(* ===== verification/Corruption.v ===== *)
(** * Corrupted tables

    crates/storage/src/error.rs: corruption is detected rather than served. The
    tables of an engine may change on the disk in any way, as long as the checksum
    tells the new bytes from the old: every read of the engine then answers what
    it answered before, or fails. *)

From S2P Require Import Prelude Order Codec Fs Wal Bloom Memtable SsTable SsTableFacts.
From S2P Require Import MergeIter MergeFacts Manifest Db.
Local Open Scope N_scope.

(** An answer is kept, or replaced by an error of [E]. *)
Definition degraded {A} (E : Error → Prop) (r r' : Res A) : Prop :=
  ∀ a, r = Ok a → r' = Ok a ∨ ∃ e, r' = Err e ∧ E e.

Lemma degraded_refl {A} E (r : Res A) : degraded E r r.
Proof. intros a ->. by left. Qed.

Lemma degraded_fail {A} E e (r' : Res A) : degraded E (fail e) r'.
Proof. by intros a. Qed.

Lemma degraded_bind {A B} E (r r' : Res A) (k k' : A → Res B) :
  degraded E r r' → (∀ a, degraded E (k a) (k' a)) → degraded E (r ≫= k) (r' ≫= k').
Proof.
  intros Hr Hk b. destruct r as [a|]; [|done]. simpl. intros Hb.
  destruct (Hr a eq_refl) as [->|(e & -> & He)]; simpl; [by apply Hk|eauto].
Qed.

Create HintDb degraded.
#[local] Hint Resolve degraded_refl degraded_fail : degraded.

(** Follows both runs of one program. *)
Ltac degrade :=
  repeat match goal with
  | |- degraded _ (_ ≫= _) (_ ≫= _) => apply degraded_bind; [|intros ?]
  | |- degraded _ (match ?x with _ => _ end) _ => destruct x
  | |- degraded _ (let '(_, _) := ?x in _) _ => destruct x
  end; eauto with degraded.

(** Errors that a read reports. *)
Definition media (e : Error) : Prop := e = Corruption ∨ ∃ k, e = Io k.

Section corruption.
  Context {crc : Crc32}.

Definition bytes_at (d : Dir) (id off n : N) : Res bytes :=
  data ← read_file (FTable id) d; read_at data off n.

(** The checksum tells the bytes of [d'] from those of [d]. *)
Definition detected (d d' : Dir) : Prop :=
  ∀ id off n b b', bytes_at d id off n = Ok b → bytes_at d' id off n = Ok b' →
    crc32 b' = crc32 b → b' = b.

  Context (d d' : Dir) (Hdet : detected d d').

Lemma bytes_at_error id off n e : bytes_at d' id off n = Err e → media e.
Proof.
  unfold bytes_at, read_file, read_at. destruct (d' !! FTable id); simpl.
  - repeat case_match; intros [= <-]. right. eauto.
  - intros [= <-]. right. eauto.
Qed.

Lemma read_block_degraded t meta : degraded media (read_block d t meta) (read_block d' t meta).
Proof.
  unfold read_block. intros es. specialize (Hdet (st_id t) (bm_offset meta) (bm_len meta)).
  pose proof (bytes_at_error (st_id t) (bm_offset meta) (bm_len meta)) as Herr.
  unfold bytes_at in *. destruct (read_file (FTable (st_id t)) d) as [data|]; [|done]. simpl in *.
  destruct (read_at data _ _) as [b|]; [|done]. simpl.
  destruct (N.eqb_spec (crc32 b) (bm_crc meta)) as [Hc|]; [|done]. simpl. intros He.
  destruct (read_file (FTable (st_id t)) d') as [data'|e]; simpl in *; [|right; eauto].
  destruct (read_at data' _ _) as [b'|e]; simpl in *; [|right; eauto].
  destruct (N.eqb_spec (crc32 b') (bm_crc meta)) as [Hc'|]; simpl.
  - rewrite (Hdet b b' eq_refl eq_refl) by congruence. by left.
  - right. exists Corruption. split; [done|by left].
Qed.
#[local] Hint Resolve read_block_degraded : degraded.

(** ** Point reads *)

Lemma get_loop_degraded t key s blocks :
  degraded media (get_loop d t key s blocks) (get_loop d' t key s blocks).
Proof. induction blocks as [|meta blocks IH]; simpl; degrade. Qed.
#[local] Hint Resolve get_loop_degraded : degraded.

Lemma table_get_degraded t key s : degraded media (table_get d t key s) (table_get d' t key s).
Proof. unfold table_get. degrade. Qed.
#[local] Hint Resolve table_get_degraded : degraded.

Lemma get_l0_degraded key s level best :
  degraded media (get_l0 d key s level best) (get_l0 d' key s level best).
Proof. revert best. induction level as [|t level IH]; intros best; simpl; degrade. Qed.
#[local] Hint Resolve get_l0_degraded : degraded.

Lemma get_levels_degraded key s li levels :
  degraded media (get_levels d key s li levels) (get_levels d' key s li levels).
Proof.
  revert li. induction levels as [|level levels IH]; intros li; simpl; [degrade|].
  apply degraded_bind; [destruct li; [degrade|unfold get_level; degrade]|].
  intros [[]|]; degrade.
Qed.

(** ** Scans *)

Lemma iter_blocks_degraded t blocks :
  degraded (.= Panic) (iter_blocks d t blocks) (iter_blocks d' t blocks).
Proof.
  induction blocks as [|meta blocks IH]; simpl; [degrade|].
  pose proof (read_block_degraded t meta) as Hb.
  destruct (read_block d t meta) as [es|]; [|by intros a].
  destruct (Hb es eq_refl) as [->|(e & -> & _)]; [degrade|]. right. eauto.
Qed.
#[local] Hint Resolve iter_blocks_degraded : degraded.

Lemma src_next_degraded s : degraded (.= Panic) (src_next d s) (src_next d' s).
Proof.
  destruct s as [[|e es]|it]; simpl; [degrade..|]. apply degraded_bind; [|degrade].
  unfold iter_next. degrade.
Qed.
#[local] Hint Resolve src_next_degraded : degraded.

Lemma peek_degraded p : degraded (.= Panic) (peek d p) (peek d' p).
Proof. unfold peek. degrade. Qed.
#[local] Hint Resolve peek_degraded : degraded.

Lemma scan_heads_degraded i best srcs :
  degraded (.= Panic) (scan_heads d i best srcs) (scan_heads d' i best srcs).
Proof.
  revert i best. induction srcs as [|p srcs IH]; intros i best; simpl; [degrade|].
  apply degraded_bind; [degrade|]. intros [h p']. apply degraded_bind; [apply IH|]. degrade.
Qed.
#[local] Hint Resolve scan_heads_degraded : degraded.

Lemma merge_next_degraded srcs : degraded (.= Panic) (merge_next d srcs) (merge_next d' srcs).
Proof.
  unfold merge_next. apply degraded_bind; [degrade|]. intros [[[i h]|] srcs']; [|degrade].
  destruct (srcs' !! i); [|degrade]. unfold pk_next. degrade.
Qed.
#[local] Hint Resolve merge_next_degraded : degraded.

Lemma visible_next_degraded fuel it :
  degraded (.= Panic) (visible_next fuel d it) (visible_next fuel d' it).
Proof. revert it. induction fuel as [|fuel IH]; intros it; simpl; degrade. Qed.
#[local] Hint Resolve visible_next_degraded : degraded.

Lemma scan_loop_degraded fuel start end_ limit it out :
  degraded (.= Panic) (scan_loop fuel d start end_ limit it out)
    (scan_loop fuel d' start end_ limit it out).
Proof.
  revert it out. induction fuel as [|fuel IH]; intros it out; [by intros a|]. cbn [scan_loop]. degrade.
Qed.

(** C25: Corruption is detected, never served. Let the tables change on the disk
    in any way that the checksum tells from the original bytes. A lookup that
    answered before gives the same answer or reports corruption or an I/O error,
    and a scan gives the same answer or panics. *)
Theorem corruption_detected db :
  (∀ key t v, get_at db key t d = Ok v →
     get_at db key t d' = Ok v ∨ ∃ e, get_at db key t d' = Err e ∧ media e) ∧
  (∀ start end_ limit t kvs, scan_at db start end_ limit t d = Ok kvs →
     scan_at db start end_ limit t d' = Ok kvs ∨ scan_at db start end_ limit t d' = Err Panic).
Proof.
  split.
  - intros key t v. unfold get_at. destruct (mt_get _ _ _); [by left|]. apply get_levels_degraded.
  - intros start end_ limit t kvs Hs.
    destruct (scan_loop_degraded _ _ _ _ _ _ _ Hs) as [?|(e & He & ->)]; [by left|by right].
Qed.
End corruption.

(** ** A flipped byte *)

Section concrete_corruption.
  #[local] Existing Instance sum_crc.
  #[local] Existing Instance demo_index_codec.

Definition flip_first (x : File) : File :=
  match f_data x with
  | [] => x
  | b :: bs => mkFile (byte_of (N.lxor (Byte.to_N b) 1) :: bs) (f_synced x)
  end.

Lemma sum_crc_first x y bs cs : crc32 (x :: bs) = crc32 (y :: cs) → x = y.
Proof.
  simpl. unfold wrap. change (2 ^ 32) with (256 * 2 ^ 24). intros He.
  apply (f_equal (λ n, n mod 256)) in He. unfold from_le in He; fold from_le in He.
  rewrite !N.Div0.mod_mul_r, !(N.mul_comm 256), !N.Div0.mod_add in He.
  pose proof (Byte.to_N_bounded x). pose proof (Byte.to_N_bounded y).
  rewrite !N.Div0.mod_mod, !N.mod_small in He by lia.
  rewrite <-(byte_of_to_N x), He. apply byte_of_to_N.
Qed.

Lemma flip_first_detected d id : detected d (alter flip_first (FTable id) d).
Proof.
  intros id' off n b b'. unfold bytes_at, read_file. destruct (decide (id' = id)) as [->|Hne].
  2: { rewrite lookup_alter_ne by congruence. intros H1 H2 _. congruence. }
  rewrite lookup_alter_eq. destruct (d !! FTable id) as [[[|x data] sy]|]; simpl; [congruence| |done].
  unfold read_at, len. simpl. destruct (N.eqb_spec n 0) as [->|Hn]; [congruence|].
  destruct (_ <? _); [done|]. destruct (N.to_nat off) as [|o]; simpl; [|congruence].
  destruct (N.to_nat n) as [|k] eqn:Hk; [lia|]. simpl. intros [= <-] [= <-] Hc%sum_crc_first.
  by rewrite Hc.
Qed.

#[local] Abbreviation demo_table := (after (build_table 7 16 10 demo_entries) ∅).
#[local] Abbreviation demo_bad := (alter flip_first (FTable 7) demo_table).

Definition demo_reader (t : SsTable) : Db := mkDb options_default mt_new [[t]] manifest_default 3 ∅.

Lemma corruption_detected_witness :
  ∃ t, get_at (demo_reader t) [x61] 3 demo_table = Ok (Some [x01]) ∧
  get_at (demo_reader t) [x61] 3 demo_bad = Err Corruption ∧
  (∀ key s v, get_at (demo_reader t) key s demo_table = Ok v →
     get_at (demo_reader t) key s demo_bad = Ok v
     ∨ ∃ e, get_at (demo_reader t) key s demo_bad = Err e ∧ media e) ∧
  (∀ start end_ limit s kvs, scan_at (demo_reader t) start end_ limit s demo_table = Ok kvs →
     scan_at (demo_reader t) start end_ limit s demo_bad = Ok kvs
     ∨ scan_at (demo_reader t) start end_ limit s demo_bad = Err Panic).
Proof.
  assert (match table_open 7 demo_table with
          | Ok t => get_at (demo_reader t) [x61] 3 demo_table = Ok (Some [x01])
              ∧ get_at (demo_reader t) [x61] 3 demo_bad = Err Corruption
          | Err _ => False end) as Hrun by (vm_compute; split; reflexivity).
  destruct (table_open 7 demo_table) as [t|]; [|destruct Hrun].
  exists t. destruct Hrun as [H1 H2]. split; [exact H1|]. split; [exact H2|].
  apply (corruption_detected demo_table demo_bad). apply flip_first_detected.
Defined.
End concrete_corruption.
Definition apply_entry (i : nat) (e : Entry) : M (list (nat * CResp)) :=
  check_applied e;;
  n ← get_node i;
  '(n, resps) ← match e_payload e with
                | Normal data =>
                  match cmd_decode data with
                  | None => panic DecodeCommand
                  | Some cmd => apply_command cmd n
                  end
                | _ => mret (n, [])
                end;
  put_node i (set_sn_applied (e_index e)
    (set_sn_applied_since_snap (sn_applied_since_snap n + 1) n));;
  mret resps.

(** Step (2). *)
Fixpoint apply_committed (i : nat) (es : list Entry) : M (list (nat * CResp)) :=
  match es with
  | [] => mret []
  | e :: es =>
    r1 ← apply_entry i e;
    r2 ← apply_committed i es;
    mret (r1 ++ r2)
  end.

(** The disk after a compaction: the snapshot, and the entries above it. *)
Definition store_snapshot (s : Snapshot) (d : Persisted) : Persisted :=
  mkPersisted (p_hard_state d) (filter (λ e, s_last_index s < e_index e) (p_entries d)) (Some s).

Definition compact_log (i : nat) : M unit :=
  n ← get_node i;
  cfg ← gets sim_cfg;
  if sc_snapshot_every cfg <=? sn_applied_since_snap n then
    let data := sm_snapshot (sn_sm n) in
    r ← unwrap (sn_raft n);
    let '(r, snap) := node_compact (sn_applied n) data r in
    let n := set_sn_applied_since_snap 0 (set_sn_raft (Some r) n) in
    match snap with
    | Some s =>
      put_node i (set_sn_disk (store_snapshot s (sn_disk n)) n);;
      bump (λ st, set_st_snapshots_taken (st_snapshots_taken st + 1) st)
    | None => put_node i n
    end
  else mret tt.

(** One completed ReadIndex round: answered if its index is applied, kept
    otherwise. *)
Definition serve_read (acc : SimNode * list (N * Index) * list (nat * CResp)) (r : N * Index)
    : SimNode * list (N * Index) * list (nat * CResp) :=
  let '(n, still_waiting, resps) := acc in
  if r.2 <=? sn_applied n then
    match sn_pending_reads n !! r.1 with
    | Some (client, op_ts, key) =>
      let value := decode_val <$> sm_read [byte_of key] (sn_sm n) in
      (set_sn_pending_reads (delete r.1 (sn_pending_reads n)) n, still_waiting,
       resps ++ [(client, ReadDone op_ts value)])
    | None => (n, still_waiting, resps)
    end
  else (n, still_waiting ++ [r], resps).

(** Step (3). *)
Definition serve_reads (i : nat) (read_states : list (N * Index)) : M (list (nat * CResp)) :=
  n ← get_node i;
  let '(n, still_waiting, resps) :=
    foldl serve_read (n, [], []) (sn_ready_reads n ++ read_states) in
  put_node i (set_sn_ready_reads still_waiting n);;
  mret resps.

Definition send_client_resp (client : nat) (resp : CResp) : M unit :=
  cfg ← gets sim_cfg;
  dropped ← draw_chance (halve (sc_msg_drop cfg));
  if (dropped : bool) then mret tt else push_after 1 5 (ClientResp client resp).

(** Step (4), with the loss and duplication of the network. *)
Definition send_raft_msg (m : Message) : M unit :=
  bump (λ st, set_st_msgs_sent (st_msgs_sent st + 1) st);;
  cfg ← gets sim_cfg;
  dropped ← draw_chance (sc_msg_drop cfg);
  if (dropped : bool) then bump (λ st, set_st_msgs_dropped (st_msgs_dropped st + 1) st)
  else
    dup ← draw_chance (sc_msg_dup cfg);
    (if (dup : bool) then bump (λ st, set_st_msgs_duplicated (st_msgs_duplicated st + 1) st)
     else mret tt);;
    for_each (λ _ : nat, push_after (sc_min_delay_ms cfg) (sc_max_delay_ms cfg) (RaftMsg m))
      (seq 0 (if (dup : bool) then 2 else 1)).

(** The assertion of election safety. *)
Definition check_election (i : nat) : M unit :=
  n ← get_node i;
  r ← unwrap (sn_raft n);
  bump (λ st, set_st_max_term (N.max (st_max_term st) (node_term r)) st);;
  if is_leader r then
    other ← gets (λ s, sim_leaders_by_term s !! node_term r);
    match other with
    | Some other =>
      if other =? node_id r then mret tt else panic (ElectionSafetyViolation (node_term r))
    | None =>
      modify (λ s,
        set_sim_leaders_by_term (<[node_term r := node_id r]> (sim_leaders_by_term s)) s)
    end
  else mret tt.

*****

From the entries above, write out only the lines starting at the line that holds "Definition store_snapshot (s" and ending at the line that holds "bump (λ st, set_st_msgs_sent", keeping both and matching them exactly.

Definition store_snapshot (s : Snapshot) (d : Persisted) : Persisted :=
  mkPersisted (p_hard_state d) (filter (λ e, s_last_index s < e_index e) (p_entries d)) (Some s).

Definition compact_log (i : nat) : M unit :=
  n ← get_node i;
  cfg ← gets sim_cfg;
  if sc_snapshot_every cfg <=? sn_applied_since_snap n then
    let data := sm_snapshot (sn_sm n) in
    r ← unwrap (sn_raft n);
    let '(r, snap) := node_compact (sn_applied n) data r in
    let n := set_sn_applied_since_snap 0 (set_sn_raft (Some r) n) in
    match snap with
    | Some s =>
      put_node i (set_sn_disk (store_snapshot s (sn_disk n)) n);;
      bump (λ st, set_st_snapshots_taken (st_snapshots_taken st + 1) st)
    | None => put_node i n
    end
  else mret tt.

(** One completed ReadIndex round: answered if its index is applied, kept
    otherwise. *)
Definition serve_read (acc : SimNode * list (N * Index) * list (nat * CResp)) (r : N * Index)
    : SimNode * list (N * Index) * list (nat * CResp) :=
  let '(n, still_waiting, resps) := acc in
  if r.2 <=? sn_applied n then
    match sn_pending_reads n !! r.1 with
    | Some (client, op_ts, key) =>
      let value := decode_val <$> sm_read [byte_of key] (sn_sm n) in
      (set_sn_pending_reads (delete r.1 (sn_pending_reads n)) n, still_waiting,
       resps ++ [(client, ReadDone op_ts value)])
    | None => (n, still_waiting, resps)
    end
  else (n, still_waiting ++ [r], resps).

(** Step (3). *)
Definition serve_reads (i : nat) (read_states : list (N * Index)) : M (list (nat * CResp)) :=
  n ← get_node i;
  let '(n, still_waiting, resps) :=
    foldl serve_read (n, [], []) (sn_ready_reads n ++ read_states) in
  put_node i (set_sn_ready_reads still_waiting n);;
  mret resps.

Definition send_client_resp (client : nat) (resp : CResp) : M unit :=
  cfg ← gets sim_cfg;
  dropped ← draw_chance (halve (sc_msg_drop cfg));
  if (dropped : bool) then mret tt else push_after 1 5 (ClientResp client resp).

(** Step (4), with the loss and duplication of the network. *)
Definition send_raft_msg (m : Message) : M unit :=
  bump (λ st, set_st_msgs_sent (st_msgs_sent st + 1) st);;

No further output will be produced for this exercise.